Japan asked the United States in 1965 to be ready to attack China with nuclear weapons if the two Asian powers went to war, newly declassified documents said Monday. Japan, the only nation to have suffered atomic attack, has long campaigned to abolish nuclear weapons -- principles that led former prime minister Eisaku Sato to win the Nobel Peace Prize in 1974. But the foreign ministry declassified documents showing Sato sought a US nuclear strike on China in the event of a war between the two countries. According to the diplomatic papers, Sato told then US defence secretary Robert McNamara at a 1965 meeting in Washington: "We expect the United States to retaliate immediately using nuclear weapons" in a war. McNamara, best known as an architect of the Vietnam War, was quoted as replying only that the United States had the technical capability to deploy nuclear weapons overseas. Sato also said that he would let the United States use Japanese waters, although not its territory, to transport nuclear weapons in the event of a war between Japan and China...more...
From the Telegraph:
...Mr Sato's domestic legacy is unlikely to be tainted, however, by the release of the documents showing that while Japan would not develop its own nuclear weapons, it was happy to ask Washington to use them on its behalf. "The Japanese government superficially stated that it would not allow nuclear weapons on Japanese territory, but it was tacitly accepted that they were sited aboard US warships stationed in Okinawa," said Takao Matsumura, a professor of social history at Keio University.
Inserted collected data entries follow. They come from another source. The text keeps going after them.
(** * The mind-map LLM relay: [maind-map/LLM_proxy.py] and [maind-map/claude_proxy.py]

    The three POST handlers take a JSON body [{question, freemind_xml}], build
    one prompt, send it to a provider with [requests.post] and map the
    provider's answer to a JSON envelope.  They are embedded here as
    computations in a small state-and-exception monad: the state is what a
    handler can touch (standard output and the requests put on the wire), an
    exception is a Python exception on its way up to the enclosing [try]. *)

From Stdlib Require Import ZArith Ascii String List Floats.
From stdpp Require Import base option list gmap strings pretty.

#[local] Set Warnings "-register-all".
#[local] Open Scope string_scope.
#[local] Open Scope Z_scope.
#[local] Open Scope list_scope.

(** ** Python values *)

(** The objects [json.loads] builds, which is all the handlers ever hold:
    [None], [bool], [int], [float], [str], [list] and [dict] with [str] keys.
    A [str] is a sequence of characters; the handlers concatenate strings and
    take prefixes of them, nothing else. *)
Inductive pyval :=
| PNone
| PBool (b : bool)
| PInt (z : Z)
| PFloat (f : float)
| PStr (s : string)
| PList (l : list pyval)
| PDict (d : gmap string pyval).

(** Exceptions raised by the interpreter for the operations the handlers
    apply to a value: attribute access and subscripting. *)
Inductive builtin_exn :=
| AttributeError (obj : pyval) (name : string)
| KeyError (key : pyval)
| IndexError (seq : pyval)
| TypeError (obj idx : pyval).

(** An exception is one of those, or one raised inside Flask or [requests]
    ([request.json], [requests.post], [Response.json]).  Of the latter the
    handlers can observe two things: whether it is an instance of [Exception]
    (what [except Exception] tests) and [str(e)]. *)
Inductive pyexn :=
| Builtin (e : builtin_exn)
| Library (is_Exception : bool) (message : string).

Definition isinstance_Exception (e : pyexn) : bool :=
  match e with
  | Builtin _ => true
  | Library b _ => b
  end.

(** What the interpreter decides and the sources do not: [repr] of a float, a
    list or a dict, and the message of an exception it raises itself. *)
Class PyRuntime := {
  py_repr : pyval -> string;
  exn_text : builtin_exn -> string
}.

Section Builtins.
Context `{PyRuntime}.

(** [str(v)], which is what a replacement field [{v}] of an f-string inserts. *)
Definition py_str (v : pyval) : string :=
  match v with
  | PNone => "None"
  | PBool true => "True"
  | PBool false => "False"
  | PInt z => pretty z
  | PStr s => s
  | PFloat _ | PList _ | PDict _ => py_repr v
  end.

(** [str(e)] *)
Definition str_exn (e : pyexn) : string :=
  match e with
  | Builtin b => exn_text b
  | Library _ message => message
  end.
End Builtins.

(** An f-string is a sequence of literal text and replacement fields. *)
Inductive fpart :=
| Lit (s : string)
| Fld (v : pyval).

Definition fpart_str `{PyRuntime} (p : fpart) : string :=
  match p with
  | Lit s => s
  | Fld v => py_str v
  end.

Definition fstring `{PyRuntime} (parts : list fpart) : string :=
  foldr (fun p rest => fpart_str p +:+ rest) "" parts.
(** A parsed profile never shares a unit object between two slots, and each
    of its units is a live object. *)
Definition profile_ok (w : World) (p : UserProfile nat) : Prop :=
  NoDup (profile_units p) /\ forall l, In l (profile_units p) -> is_Some (heap w !! l).

Definition client_inv (st : St) : Prop :=
  heap_fresh (wd st) /\
  forall p, user_profile (cl st) = Some p -> profile_ok (wd st) p.

(** The request [_fetch_context] sends. *)
Definition context_request : Request := mkRequest "GET" ENDPOINT_USER_CONTEXT None.

(** [m] leaves the client's session handle and its ownership flag alone. *)
Definition keeps_session {A} (m : M A) : Prop :=
  forall st, session (cl (snd (m st))) = session (cl st) /\
             managed_session (cl (snd (m st))) = managed_session (cl st).

(** [m] closes no session. *)
Definition closes_nothing {A} (m : M A) : Prop :=
  forall st, closed_sessions (wd (snd (m st))) = closed_sessions (wd st).

(** A world holding no objects, no responses and no session yet. *)
Definition empty_world : World := mkWorld ∅ 0 0 [] [] [] 0 [].

(** A browser run that lands on the dashboard. *)
Definition dashboard_run : Auth.BrowserRun :=
  Auth.mkBrowserRun None None (fun _ => Auth.NavOk) "https://www.melcloudhome.com/dashboard"
    None [] sample_auth_jar None.

(** What an allocation run from [st] to [st'] producing the references
    [ls] guarantees: fresh, distinct, live objects, old objects untouched. *)
Definition alloc_range (st st' : St) (ls : list nat) : Prop :=
  heap_fresh (wd st') /\ NoDup ls /\
  (forall l, In l ls ->
     (next_loc (wd st) <= l < next_loc (wd st'))%nat /\ is_Some (heap (wd st') !! l)) /\
  (forall l, (l < next_loc (wd st))%nat -> heap (wd st') !! l = heap (wd st) !! l) /\
  (next_loc (wd st) <= next_loc (wd st'))%nat.

(** A sample account: one building with one air-to-air and one
    air-to-water unit, as the server would describe it, and a validator
    that accepts exactly that document. *)
Definition ata_unit : Device := mkDevice "ata-device-id" None "ATA Unit" [] true false.
Definition atw_unit : Device :=
  mkDevice "atw-device-id" None "ATW Unit" [mkSetting "Power" "True"] true false.
Definition sample_wire : UserProfile Device :=
  mkUserProfile "user-id" "test@example.com"
    [mkBuilding "building-id" "Test Building" "UTC" [ata_unit] [atw_unit]].
Definition sample_context : Json := JStr "user-context".
Definition sample_validate (j : Json) : option (UserProfile Device) :=
  match j with
  | JStr "user-context" => Some sample_wire
  | _ => None
  end.

(** A server that answers the next request with the sample account. *)
Definition login_world : World :=
  mkWorld ∅ 0 0 [json_response 200 sample_context] [] [] 0 [].

(** A server whose session expires after the login: the context fetch at
    login succeeds, the next one is refused with 401, and a further one
    would succeed again. *)
Definition expiry_world : World :=
  mkWorld ∅ 0 0 [json_response 200 sample_context; json_response 401 (JStr "Unauthorized");
                 json_response 200 sample_context] [] [] 0 [].

(** A server that answers two context fetches with the sample account. *)
Definition refetch_world : World :=
  mkWorld ∅ 0 0 [json_response 200 sample_context; json_response 200 sample_context] [] [] 0 [].

Definition write_payload : Json := JObj [("Power"%string, JStr "False")].
Definition write_ack : Json := JObj [("status"%string, JStr "ok")].

(** A server that accepts a login, a write, and would answer a re-fetch. *)
Definition write_world : World :=
  mkWorld ∅ 0 0 [json_response 200 sample_context; json_response 200 write_ack;
                 json_response 200 sample_context] [] [] 0 [].

Definition state_body : Json := JObj [("Power"%string, JStr "True")].

(** A server that answers a context fetch and then a state read. *)
Definition state_world : World :=
  mkWorld ∅ 0 0 [json_response 200 sample_context; json_response 200 state_body] [] [] 0 [].

(** A client whose cached profile is more than five minutes old. *)
Definition stale_state : St :=
  mkSt (mkClient 0 true (Some (mkUserProfile "user-id" "test@example.com" [])) (Some 0))
       (mkWorld ∅ 0 (cache_ttl + 1) [json_response 401 (JStr "Unauthorized")] [] [] 1 []).

(** A client whose write is answered 200 with an HTML error page. *)
Definition html_state : St :=
  mkSt (mkClient 0 true (Some (mkUserProfile "user-id" "test@example.com" [])) (Some 0))
       (mkWorld ∅ 0 0 [mkResponse 200 false (BodyInvalid "<html>Service Unavailable</html>")]
                [] [] 1 []).

(** A client whose cached profile was just fetched, facing a state read. *)
Definition fresh_state : St :=
  mkSt (mkClient 0 true (Some (mkUserProfile "user-id" "test@example.com" [])) (Some 0))
       (mkWorld ∅ 0 0 [json_response 200 state_body] [] [] 1 []).


(** Browser runs of [MelCloudHomeClient.login]. *)
Definition page_run_ok : PageRun :=
  mkPageRun None "https://www.melcloudhome.com/dashboard" (fun _ _ => WaitOk)
    None [] sample_jar None None.

(** The request [get_device_state] sends after its guard. *)
Definition state_request (device_id : string) : Request :=
  mkRequest "GET" ("device/" ++ device_id ++ "/state")%string None.

(* ================================================================== *)
(** * Proofs *)

Lemma bind_inv {S A B} (m : SM S A) (k : A -> SM S B) st r st' :
  bind m k st = (r, st') ->
  (exists a s1, m st = (Ok a, s1) /\ k a s1 = (r, st')) \/
  (exists e, m st = (Err e, st') /\ r = Err e).
Proof.
  unfold bind. destruct (m st) as [[a|e] s1] eqn:Hm; intros H.
  - left. eauto.
  - right. inversion H; subst. eauto.
Qed.

Lemma bind_ok {S A B} (m : SM S A) (k : A -> SM S B) st a s1 :
  m st = (Ok a, s1) -> bind m k st = k a s1.
Proof. unfold bind. intros ->. reflexivity. Qed.

Lemma bind_err {S A B} (m : SM S A) (k : A -> SM S B) st e s1 :
  m st = (Err e, s1) -> bind m k st = (Err e, s1).
Proof. unfold bind. intros ->. reflexivity. Qed.

(** ** Frame: the session handle and its ownership never change *)

Create HintDb keeps.

Lemma keeps_ret {A} (a : A) : keeps_session (ret a).
Proof. intros st. split; reflexivity. Qed.
Lemma keeps_raise {A} e : keeps_session (A:=A) (raise e).
Proof. intros st. split; reflexivity. Qed.
Lemma keeps_bind {A B} (m : M A) (k : A -> M B) :
  keeps_session m -> (forall a, keeps_session (k a)) -> keeps_session (bind m k).
Proof.
  intros Hm Hk st. unfold bind. specialize (Hm st).
  destruct (m st) as [[a|e] s1]; simpl in *.
  - destruct Hm, (Hk a s1). split; congruence.
  - exact Hm.
Qed.
Lemma keeps_get_client : keeps_session get_client.
Proof. intros st. split; reflexivity. Qed.
Lemma keeps_datetime_now : keeps_session datetime_now.
Proof. intros st. split; reflexivity. Qed.
Lemma keeps_modify_world f : keeps_session (modify_world f).
Proof. intros st. split; reflexivity. Qed.
Lemma keeps_modify_client f :
  (forall c, session (f c) = session c /\ managed_session (f c) = managed_session c) ->
  keeps_session (modify_client f).
Proof. intros Hf st. apply Hf. Qed.
Lemma keeps_http_request m p j : keeps_session (http_request m p j).
Proof. intros st. unfold http_request. destruct (script (wd st)); split; reflexivity. Qed.
Lemma keeps_raise_for_status r : keeps_session (raise_for_status r).
Proof. unfold raise_for_status. destruct (_ <? _)%Z; auto using keeps_ret, keeps_raise. Qed.
Lemma keeps_alloc d : keeps_session (alloc d).
Proof. intros st. split; reflexivity. Qed.
Lemma keeps_response_json r : keeps_session (response_json r).
Proof. intros st. split; reflexivity. Qed.
Lemma keeps_browser_step o : keeps_session (browser_step (S:=St) o).
Proof. destruct o; [apply keeps_raise|apply keeps_ret]. Qed.
Lemma keeps_try_finally {A} (m : M A) (k : M unit) :
  keeps_session m -> keeps_session k -> keeps_session (try_finally m k).
Proof.
  intros Hm Hk st. unfold try_finally. specialize (Hm st).
  destruct (m st) as [r s1]. specialize (Hk s1).
  destruct (k s1) as [[u|e] s2]; cbn in *; destruct Hm, Hk; split; congruence.
Qed.

#[local] Hint Resolve keeps_ret keeps_raise keeps_get_client keeps_datetime_now
  keeps_modify_world keeps_http_request keeps_raise_for_status keeps_alloc
  keeps_response_json keeps_browser_step : keeps.

Ltac keeps_tac :=
  repeat first
    [ apply keeps_bind; [| intros ?; cbv beta]
    | apply keeps_try_finally
    | apply keeps_modify_client; intros ?; split; reflexivity
    | match goal with
      | |- keeps_session (if ?b then _ else _) => destruct b
      | |- keeps_session (match ?x with _ => _ end) => destruct x
      end
    | solve [eauto with keeps] ].

Lemma keeps_alloc_units ds : keeps_session (alloc_units ds).
Proof. induction ds; simpl; keeps_tac. Qed.
#[local] Hint Resolve keeps_alloc_units : keeps.

Lemma keeps_alloc_buildings bs : keeps_session (alloc_buildings bs).
Proof. induction bs; simpl; [keeps_tac|]. unfold alloc_building. keeps_tac. Qed.
#[local] Hint Resolve keeps_alloc_buildings : keeps.

Lemma keeps_fetch_context mv : keeps_session (Client.fetch_context mv).
Proof. unfold Client.fetch_context, alloc_profile. keeps_tac. Qed.
#[local] Hint Resolve keeps_fetch_context : keeps.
Many Japanese assumed the government's denials were false and some spoke out when it was announced that Mr Sato was going to receive the Nobel Prize, but the government got around the issue by stating that it did not have the power to search US vessels and that it took Washington's word that it would not breech Japan's non-nuclear principles at face value. "The release of these documents is very important for putting the history of Japan's approach to nuclear weapons into context, but I don't think it will change most people's image of Mr Sato," he added...more...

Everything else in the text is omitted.